What lines in the records below mention "tokenBreakdown"? List them all.

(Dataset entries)

- - -

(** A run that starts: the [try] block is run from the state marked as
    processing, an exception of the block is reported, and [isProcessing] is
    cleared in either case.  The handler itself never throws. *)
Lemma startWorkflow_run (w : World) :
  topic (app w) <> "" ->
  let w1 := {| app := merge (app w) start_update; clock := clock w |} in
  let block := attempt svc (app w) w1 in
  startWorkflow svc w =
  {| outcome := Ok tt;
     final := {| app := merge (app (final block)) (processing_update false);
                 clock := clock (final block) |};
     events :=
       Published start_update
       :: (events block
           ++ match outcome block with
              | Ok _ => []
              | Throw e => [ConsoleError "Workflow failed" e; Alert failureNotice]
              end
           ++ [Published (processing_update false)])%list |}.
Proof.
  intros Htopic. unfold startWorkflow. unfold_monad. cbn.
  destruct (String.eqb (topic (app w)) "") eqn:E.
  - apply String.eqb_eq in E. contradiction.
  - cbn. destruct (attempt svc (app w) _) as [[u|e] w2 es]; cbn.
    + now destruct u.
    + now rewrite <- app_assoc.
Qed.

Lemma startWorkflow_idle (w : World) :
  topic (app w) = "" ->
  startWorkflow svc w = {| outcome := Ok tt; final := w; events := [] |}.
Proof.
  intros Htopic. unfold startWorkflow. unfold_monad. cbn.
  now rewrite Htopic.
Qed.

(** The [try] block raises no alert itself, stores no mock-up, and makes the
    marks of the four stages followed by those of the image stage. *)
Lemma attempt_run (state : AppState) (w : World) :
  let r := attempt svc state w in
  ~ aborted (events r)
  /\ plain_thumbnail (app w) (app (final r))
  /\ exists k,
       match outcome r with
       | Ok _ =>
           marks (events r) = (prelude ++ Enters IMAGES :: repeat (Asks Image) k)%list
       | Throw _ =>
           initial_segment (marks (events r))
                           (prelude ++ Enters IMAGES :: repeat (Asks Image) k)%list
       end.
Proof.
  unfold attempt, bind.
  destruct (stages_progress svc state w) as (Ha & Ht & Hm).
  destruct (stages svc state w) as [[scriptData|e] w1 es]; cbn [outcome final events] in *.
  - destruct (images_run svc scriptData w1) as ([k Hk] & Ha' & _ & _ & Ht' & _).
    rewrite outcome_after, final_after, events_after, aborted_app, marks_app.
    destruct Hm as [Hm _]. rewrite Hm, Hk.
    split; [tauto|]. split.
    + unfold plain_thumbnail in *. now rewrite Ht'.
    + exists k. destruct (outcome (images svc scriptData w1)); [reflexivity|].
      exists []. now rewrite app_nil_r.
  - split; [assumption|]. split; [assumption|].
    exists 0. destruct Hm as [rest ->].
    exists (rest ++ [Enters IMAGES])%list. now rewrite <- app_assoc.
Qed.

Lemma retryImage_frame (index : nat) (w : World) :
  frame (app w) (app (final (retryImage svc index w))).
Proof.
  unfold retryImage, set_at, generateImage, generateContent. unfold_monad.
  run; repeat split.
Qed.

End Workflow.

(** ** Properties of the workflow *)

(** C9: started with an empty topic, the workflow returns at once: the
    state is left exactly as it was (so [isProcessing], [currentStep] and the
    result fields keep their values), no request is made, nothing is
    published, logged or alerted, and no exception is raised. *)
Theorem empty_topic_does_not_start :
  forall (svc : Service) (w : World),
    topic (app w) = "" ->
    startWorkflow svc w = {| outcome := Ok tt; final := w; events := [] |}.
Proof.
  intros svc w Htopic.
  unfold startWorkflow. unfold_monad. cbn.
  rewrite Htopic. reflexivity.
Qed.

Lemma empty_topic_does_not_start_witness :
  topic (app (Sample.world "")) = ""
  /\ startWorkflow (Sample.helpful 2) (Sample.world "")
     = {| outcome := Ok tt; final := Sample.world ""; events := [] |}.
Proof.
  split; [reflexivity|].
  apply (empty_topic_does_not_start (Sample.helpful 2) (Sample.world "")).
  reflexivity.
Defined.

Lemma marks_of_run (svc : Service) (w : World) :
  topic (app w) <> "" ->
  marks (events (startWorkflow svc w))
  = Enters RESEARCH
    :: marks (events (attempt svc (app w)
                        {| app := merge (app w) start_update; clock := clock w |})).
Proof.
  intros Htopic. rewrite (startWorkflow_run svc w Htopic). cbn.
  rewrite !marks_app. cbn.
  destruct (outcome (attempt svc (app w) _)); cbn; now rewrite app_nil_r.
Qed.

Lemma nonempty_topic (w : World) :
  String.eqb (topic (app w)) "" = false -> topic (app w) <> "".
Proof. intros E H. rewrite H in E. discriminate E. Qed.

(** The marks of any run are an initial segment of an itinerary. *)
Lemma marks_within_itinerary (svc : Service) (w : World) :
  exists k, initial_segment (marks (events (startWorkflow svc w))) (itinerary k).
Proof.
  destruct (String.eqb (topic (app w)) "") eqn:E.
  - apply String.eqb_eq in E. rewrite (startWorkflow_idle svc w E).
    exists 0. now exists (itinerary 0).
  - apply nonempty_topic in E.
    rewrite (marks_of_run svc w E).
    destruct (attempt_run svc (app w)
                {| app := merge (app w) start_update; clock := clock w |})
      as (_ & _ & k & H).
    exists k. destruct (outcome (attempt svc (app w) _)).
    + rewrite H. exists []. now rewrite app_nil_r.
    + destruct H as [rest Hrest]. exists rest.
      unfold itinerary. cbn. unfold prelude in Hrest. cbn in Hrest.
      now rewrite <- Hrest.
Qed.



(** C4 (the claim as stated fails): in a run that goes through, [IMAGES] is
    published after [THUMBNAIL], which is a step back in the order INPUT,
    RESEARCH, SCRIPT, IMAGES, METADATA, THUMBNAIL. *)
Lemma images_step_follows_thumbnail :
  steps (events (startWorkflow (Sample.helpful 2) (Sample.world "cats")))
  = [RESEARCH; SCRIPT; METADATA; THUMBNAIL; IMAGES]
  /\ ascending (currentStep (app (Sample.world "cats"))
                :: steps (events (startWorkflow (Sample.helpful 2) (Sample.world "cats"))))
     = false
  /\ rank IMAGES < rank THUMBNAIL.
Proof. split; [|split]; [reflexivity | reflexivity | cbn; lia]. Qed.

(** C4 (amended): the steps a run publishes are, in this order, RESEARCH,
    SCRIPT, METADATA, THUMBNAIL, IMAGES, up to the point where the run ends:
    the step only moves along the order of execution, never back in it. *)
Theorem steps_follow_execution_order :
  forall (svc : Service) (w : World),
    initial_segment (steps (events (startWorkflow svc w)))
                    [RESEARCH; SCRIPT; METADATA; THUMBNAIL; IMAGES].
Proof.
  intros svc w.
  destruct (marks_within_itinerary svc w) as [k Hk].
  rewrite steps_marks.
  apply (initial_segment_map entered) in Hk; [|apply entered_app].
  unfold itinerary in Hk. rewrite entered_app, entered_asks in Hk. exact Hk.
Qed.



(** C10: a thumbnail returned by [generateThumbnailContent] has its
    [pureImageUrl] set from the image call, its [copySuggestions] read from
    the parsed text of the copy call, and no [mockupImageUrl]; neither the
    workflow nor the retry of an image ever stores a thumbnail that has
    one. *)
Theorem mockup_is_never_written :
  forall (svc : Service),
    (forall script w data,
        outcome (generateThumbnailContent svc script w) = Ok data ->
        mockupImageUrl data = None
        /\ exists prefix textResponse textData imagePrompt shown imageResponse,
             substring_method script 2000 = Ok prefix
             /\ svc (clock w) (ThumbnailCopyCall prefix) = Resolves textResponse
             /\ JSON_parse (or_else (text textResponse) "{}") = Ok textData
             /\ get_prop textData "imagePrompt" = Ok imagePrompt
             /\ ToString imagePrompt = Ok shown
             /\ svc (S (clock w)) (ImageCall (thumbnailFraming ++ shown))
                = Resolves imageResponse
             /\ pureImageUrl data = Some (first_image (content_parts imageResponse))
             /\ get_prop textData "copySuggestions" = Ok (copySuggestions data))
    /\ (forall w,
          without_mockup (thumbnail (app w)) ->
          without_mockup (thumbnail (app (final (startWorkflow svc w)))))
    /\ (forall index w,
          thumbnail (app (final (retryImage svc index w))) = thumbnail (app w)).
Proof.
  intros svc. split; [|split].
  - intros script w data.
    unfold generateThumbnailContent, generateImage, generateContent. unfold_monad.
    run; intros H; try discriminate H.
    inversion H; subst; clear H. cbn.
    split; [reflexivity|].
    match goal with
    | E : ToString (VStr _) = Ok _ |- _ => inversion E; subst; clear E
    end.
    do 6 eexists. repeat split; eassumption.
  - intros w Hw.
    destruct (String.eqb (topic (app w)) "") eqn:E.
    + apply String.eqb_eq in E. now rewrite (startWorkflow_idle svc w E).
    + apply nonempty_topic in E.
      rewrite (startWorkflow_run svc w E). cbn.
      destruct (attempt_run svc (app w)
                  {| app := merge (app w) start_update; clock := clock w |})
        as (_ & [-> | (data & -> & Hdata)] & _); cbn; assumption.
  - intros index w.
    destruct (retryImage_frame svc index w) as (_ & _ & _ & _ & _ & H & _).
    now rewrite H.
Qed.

- - -

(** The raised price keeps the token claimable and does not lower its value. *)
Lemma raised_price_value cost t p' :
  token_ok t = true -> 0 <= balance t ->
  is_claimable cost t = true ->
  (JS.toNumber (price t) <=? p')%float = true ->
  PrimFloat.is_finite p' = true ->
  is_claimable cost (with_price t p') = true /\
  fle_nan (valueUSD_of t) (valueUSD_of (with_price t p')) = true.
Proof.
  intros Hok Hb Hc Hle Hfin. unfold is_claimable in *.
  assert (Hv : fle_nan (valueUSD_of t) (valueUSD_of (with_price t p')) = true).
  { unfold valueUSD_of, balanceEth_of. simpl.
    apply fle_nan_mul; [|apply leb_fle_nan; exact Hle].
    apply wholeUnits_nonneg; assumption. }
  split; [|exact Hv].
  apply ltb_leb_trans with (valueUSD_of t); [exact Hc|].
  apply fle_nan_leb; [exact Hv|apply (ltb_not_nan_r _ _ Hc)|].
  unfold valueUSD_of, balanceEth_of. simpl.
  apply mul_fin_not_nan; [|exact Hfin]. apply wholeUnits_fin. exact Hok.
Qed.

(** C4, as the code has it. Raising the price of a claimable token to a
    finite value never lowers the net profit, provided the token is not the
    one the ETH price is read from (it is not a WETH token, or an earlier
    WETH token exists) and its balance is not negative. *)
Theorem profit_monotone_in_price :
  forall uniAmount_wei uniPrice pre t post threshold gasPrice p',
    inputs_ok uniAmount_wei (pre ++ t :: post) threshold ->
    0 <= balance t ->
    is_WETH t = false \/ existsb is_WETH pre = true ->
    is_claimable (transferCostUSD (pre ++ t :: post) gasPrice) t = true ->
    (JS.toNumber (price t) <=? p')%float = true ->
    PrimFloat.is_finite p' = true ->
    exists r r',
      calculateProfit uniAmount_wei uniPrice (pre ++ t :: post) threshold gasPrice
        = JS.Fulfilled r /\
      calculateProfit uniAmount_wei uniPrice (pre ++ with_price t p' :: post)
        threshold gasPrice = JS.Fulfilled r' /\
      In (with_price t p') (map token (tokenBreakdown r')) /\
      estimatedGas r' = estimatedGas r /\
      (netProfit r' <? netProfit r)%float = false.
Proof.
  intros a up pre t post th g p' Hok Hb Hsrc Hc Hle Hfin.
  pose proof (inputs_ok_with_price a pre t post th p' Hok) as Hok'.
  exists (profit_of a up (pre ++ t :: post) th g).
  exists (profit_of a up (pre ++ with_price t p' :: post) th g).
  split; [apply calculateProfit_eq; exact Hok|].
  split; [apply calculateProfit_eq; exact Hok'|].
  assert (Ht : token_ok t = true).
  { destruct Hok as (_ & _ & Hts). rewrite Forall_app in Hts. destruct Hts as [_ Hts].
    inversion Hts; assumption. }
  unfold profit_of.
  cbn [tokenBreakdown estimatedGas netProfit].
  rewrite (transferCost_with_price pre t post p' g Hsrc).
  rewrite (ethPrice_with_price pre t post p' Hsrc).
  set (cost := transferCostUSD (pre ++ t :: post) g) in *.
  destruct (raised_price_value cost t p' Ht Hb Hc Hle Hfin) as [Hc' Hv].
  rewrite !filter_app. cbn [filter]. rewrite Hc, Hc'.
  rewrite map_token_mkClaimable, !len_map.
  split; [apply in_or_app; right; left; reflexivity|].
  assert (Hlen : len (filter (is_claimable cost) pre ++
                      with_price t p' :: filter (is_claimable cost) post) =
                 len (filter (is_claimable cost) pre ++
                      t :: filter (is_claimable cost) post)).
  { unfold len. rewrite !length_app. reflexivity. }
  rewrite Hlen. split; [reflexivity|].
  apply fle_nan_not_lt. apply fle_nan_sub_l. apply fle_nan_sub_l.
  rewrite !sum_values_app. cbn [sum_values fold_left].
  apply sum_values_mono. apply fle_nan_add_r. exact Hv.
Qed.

- - -

◆ **PROBLEM SOLUTION**:
      In (with_price t p') (map token (tokenBreakdown r')) /\
  cbn [tokenBreakdown estimatedGas netProfit].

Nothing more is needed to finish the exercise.